In the 19th Century, consumption1 was the only infectious disease which acquired any glamour. The victims often had deceptively healthy-looking bright red cheeks, and no obvious symptoms apart from coughing and weakness. This made the disease a favourite of librettists when killing off their most attractive heroines. Consumptives with great breath control can be found in La Traviata by Verdi, La Bohème by Puccini and Tales of Hoffmann by Offenbach.

Massenet, Puccini and Auber all set the story of Manon Lescaut to music. In all three operas, Manon dies of exhaustion. In Massenet's version (known simply as Manon) this occurs remarkably quickly, on the road to Le Havre. Puccini has it happening barely more plausibly, in a deserted plain near New Orleans. Auber's earlier version is the most remarkable of all, with Manon dying in a Louisiana desert, complete with ravening tigers in the background.

As a cause of death, old age is normally too dull for opera librettists. In The Makropulos Affair, however, Janácek manages to make this dramatic. The heroine, Elina Makropulos, has lived for hundreds of years with the help of an elixir of life. She finally refuses to renew her youth with the elixir, and thereupon shrivels away and dies.

Excess of Emotion

All too many supposedly natural operatic deaths actually have insufficient cause. Wagner was particularly fond of deciding that his heroines' time was up, without explaining what actually killed them. Isolde in Tristan und Isolde has a particularly dramatic death of this kind: she sings herself to death in ecstasy in the famous Liebestod solo.

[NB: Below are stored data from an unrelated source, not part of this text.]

(** One evaluation of a spine with a callable base: the events of the base
    and of every operand once, in [evaluationOrder], and then one call of
    the base callable with all the operand values, leftmost first. *)
Lemma evaluate_spine expr n tb fv tvs tc out :
  spineOperands expr <> [] ->
  isCallableBase (spineBase expr) = true ->
  evaluate host n bindings (spineBase expr) = (tb, Done fv) ->
  operandsEvaluate n (spineOperands expr) tvs ->
  call host n bindings Plain fv tvs.*2 = (tc, out) -> out <> Starve ->
  exists m0, forall m, m0 <= m ->
    evaluate host m bindings expr = (evaluationOrder tb tvs.*1 ++ tc, out).
Proof.
  intros Hne Hbase Hb Hops Hc Hout.
  rewrite <- spineBase_ungroup in Hbase, Hb.
  rewrite <- spineOperands_ungroup in Hne, Hops.
  pose proof (evaluate_ungroup_ge expr) as Hshift.
  pose proof (ungroup_not_grouping expr) as Hng.
  destruct (ungroup expr) as [| | lp e rp | | | | l r |];
    cbn [spineOperands spineBase] in *;
    try solve [congruence | exfalso; eapply Hng; reflexivity].
  clear Hne Hng.
  apply Forall2_app_inv_l in Hops as (tvl & tvr & Hopl & Hr & ->).
  apply Forall2_cons_inv_l in Hr as ([tr vr] & nil' & Hr & Hnil & ->).
  apply Forall2_nil_inv_l in Hnil. subst nil'. cbn [fst snd] in Hr.
  rewrite <- spineBase_ungroup in Hbase, Hb.
  rewrite <- spineOperands_ungroup in Hopl.
  pose proof (curry_ungroup_ge l) as Hshiftl.
  pose proof (ungroup_not_grouping l) as Hngl.
  destruct (ungroup l) as [| | lp e rp | | op se side | name | l' r' |] eqn:El;
    cbn [spineOperands spineBase isCallableBase] in *;
    try solve [congruence | exfalso; eapply Hngl; reflexivity].
  - (* the base is a section *)
    apply Forall2_nil_inv_l in Hopl. subst tvl. cbn in Hc |- *.
    exists (groupDepth expr + S (groupDepth l + S n)). intros m Hm.
    rewrite Hshift by lia.
    destruct (m - groupDepth expr) as [|k] eqn:Ek; [lia|].
    rewrite evaluate_unfold, Hshiftl by lia.
    erewrite bind_done by (eapply curry_base_ge; [reflexivity|exact Hb|lia]).
    erewrite bind_done by (eapply evaluate_ge; [exact Hr|lia]).
    erewrite call_ge by (first [exact Hc | exact Hout | lia]).
    cbn. unfold evaluationOrder. cbn. rewrite <- !app_assoc. reflexivity.
  - (* the base is a variable *)
    apply Forall2_nil_inv_l in Hopl. subst tvl. cbn in Hc |- *.
    exists (groupDepth expr + S (groupDepth l + S n)). intros m Hm.
    rewrite Hshift by lia.
    destruct (m - groupDepth expr) as [|k] eqn:Ek; [lia|].
    rewrite evaluate_unfold, Hshiftl by lia.
    erewrite bind_done by (eapply curry_base_ge; [reflexivity|exact Hb|lia]).
    erewrite bind_done by (eapply evaluate_ge; [exact Hr|lia]).
    erewrite call_ge by (first [exact Hc | exact Hout | lia]).
    cbn. unfold evaluationOrder. cbn. rewrite <- !app_assoc. reflexivity.
  - (* the spine goes on *)
    apply Forall2_app_inv_l in Hopl as (tvs' & tvr' & Hops' & Hr' & ->).
    apply Forall2_cons_inv_l in Hr' as ([tr' vr'] & nil' & Hr' & Hnil & ->).
    apply Forall2_nil_inv_l in Hnil. subst nil'. cbn [fst snd] in Hr'.
    destruct (curry_then_call l' n tb fv tvs' Hbase Hb Hops') as [m0 Hm0].
    rewrite !fmap_app, <- app_assoc in Hc. cbn in Hc.
    specialize (Hm0 [vr'; vr] tc out Hc Hout).
    exists (groupDepth expr + S (S (groupDepth l + S (n `max` m0)))). intros m Hm.
    rewrite Hshift by lia.
    destruct (m - groupDepth expr) as [|k] eqn:Ek; [lia|].
    rewrite evaluate_unfold, Hshiftl by lia.
    erewrite bind_done by (eapply curry_application_ge; [exact Hr'|lia]).
    erewrite bind_done by (eapply evaluate_ge; [exact Hr|lia]).
    destruct k as [|k]; [lia|].
    rewrite call_unfold, Hm0 by lia.
    cbn. unfold evaluationOrder. rewrite !fmap_app, !reverse_app. cbn.
    rewrite <- !app_assoc. reflexivity.
Qed.

Lemma concat_reverse_permutation (ts : list (list Event)) :
  Permutation (concat (reverse ts)) (concat ts).
Proof.
  induction ts as [|t ts IH]; [reflexivity|].
  rewrite reverse_cons, concat_app. cbn. rewrite app_nil_r.
  rewrite Permutation_app_comm. apply Permutation_app; [reflexivity|exact IH].
Qed.

Lemma evaluationOrder_permutation tb ts :
  Permutation (evaluationOrder tb ts) (tb ++ concat ts).
Proof.
  unfold evaluationOrder.
  rewrite <- (concat_reverse_permutation ts).
  destruct (reverse ts) as [|tn [|tn1 rest]]; cbn [concat].
  - rewrite app_nil_r. reflexivity.
  - rewrite app_nil_r. reflexivity.
  - rewrite (Permutation_app_comm tb).
    rewrite <- !app_assoc. rewrite (app_assoc tn1 tn), (app_assoc tn tn1).
    apply Permutation_app; [apply Permutation_app_comm|reflexivity].
Qed.

(** C2. Evaluating an application spine over a variable or a section calls
    the base callable once, with the values of all the operands of the spine,
    leftmost first, in that single call: the events of the evaluation are
    those of the base and of the operands (in some order) followed by the
    events of that one call, and the result is the result of that call.
    When the base callable is a host function the call is the one event
    [EvCall f (a, b, c)]. *)
Theorem application_spine_is_one_call expr n tb fv tvs tc out :
  spineOperands expr <> [] ->
  isCallableBase (spineBase expr) = true ->
  evaluate host n bindings (spineBase expr) = (tb, Done fv) ->
  operandsEvaluate n (spineOperands expr) tvs ->
  call host n bindings Plain fv tvs.*2 = (tc, out) -> out <> Starve ->
  (forall f, fv = VHost f -> tc = [EvCall f tvs.*2])
  /\ exists m0, forall m, m0 <= m ->
      exists before,
        evaluate host m bindings expr = (before ++ tc, out)
        /\ Permutation before (tb ++ concat tvs.*1).
Proof.
  intros Hne Hbase Hb Hops Hc Hout. split.
  - intros f ->. destruct n as [|n].
    { change (@starve Value = (tc, out)) in Hc. unfold starve in Hc. congruence. }
    rewrite call_unfold in Hc. cbn in Hc.
    destruct (hostCall host f Plain tvs.*2); cbn in Hc; congruence.
  - destruct (evaluate_spine expr n tb fv tvs tc out Hne Hbase Hb Hops Hc Hout)
      as [m0 Hm0].
    exists m0. intros m Hm. exists (evaluationOrder tb tvs.*1).
    split; [apply Hm0, Hm | apply evaluationOrder_permutation].
Qed.


End Spines.

(** ** Sections *)

Section Sections.
Variable host : Host.

(** C3, as the code has it.  The [Binary] case calls the operator's
    callable as a method of its entry, the closure of a section calls it on
    its own; for a callable that does not read [this] the two come to the
    same.  For an environment that binds the operator to such a callable,
    an operand expression [x] and an expression [ey] that evaluates to [y],
    calling what [Section(op, x, left)] evaluates to on [y] ends as
    evaluating [Binary(ey, op, x)] does, and calling what
    [Section(op, x, right)] evaluates to on [y] ends as evaluating
    [Binary(x, op, ey)] does (the same value, or the same exception).  When
    [x] evaluates to [vx] both are what the operator's callable returns on
    [(y, vx)], respectively on [(vx, y)]. *)
Theorem section_agrees_with_binary (bindings : gmap string Binding)
    n op b x ey ty y precedence :
  bindings !! lexeme op = Some b ->
  ignoresReceiver host (value b) ->
  evaluate host n bindings ey = (ty, Done y) ->
  (forall t closure,
     evaluate host (S n) bindings (Expr.Section op x SideLeft) = (t, Done closure) ->
     snd (call host (S n) bindings Plain closure [y])
     = snd (evaluate host (S n) bindings (Expr.Binary ey op x precedence))
     /\ forall tx vx,
          evaluate host n bindings x = (tx, Done vx) ->
          snd (call host (S n) bindings Plain closure [y])
          = snd (call host n bindings Plain (value b) [y; vx]))
  /\ (forall t closure,
     evaluate host (S n) bindings (Expr.Section op x SideRight) = (t, Done closure) ->
     snd (call host (S n) bindings Plain closure [y])
     = snd (evaluate host (S n) bindings (Expr.Binary x op ey precedence))
     /\ forall tx vx,
          evaluate host n bindings x = (tx, Done vx) ->
          snd (call host (S n) bindings Plain closure [y])
          = snd (call host n bindings Plain (value b) [vx; y])).
Proof.
  intros Hop Hthis Hy. split; intros t closure Hs;
    rewrite evaluate_unfold in Hs; injection Hs as <- <-;
    rewrite call_unfold, evaluate_unfold; cbn [head default];
    rewrite (member_entry host bindings _ b Hop).
  - rewrite Hy. cbn [bind tell]. split.
    + destruct (evaluate host n bindings x) as [tx [vx| |]]; cbn; try reflexivity.
      rewrite (call_ignoresReceiver host n bindings (OfEntry b)) by exact Hthis.
      destruct (call host n bindings Plain (value b) [y; vx]). reflexivity.
    + intros tx vx Hx. rewrite Hx. cbn.
      destruct (call host n bindings Plain (value b) [y; vx]). reflexivity.
  - split.
    + destruct (evaluate host n bindings x) as [tx [vx| |]]; cbn; try reflexivity.
      rewrite Hy. cbn.
      rewrite (call_ignoresReceiver host n bindings (OfEntry b)) by exact Hthis.
      destruct (call host n bindings Plain (value b) [vx; y]). reflexivity.
    + intros tx vx Hx. rewrite Hx. cbn.
      destruct (call host n bindings Plain (value b) [vx; y]). reflexivity.
Qed.

(** C9, as the code has it. Evaluating a section evaluates nothing and
    reads nothing: it returns a callable that holds the operand expression
    unevaluated.  Each call of that callable, under the environment of the
    moment of the call, first reads the operator's entry, then evaluates the
    operand expression, then calls the operator's callable with the input
    and the operand value in the order the side gives. *)
Theorem section_is_late_on_both (created called : gmap string Binding)
    n op x side b input rest tx vx tc out :
  called !! lexeme op = Some b ->
  evaluate host n called x = (tx, Done vx) ->
  call host n called Plain (value b)
    (match side with
     | SideLeft => [input; vx]
     | SideRight => [vx; input]
     end) = (tc, out) ->
  evaluate host (S n) created (Expr.Section op x side)
  = ([], Done (VSectionFn op x side))
  /\ call host (S n) called Plain (VSectionFn op x side) (input :: rest)
     = (EvLookup (lexeme op) :: tx ++ tc, out).
Proof.
  intros Hop Hx Hc. split; [reflexivity|].
  rewrite call_unfold. cbn [head default].
  rewrite (member_entry host _ _ _ Hop), Hx.
  destruct side; cbn in Hc |- *; rewrite Hc; reflexivity.
Qed.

Death by Supernatural Means

This is likely to involve being dragged down to Hell, and should provide a satisfyingly dramatic spectacle for the audience. Any producer who weasels out of providing the required special effects should be booed off the stage. The most famous work with such a dramatic flourish is Don Giovanni by Mozart. Otherwise known as 'The reprobate punished', this opera features a statue that comes to life to threaten Don Giovanni with retribution for his crimes. He defies the statue, and is dragged down to hell. The Sorcerer (by Gilbert and Sulllivan) provides a contrast: In this case, the devils and spirits who drag the sorcerer down to hell are likely to be members of a local amateur musical society, and the requisite sinister atmosphere may be missing.

Grand Massacre of Most of the Cast

Grand massacres were particularly suited to Grand Opera, and so were a speciality of 19th Century French operas. In Samson et Delila (by Saint-Saëns), Samson pulls down the pillars of the temple and kills himself, Delila, and all the Philistines on stage. Most grand massacres use a selection of the various methods of execution and suicide mentioned earlier. Dialogues des Carmélites, by Poulenc, ends with the whole community of nuns going to the guillotine, with one less voice in the chorus as each one dies. Moussorgsky's Khovanshchina (The Khovansky Rising) reaches a climax when the whole cast of Old Believers walk into a funeral pyre together.

1Consumption was the old name for tuberculosis.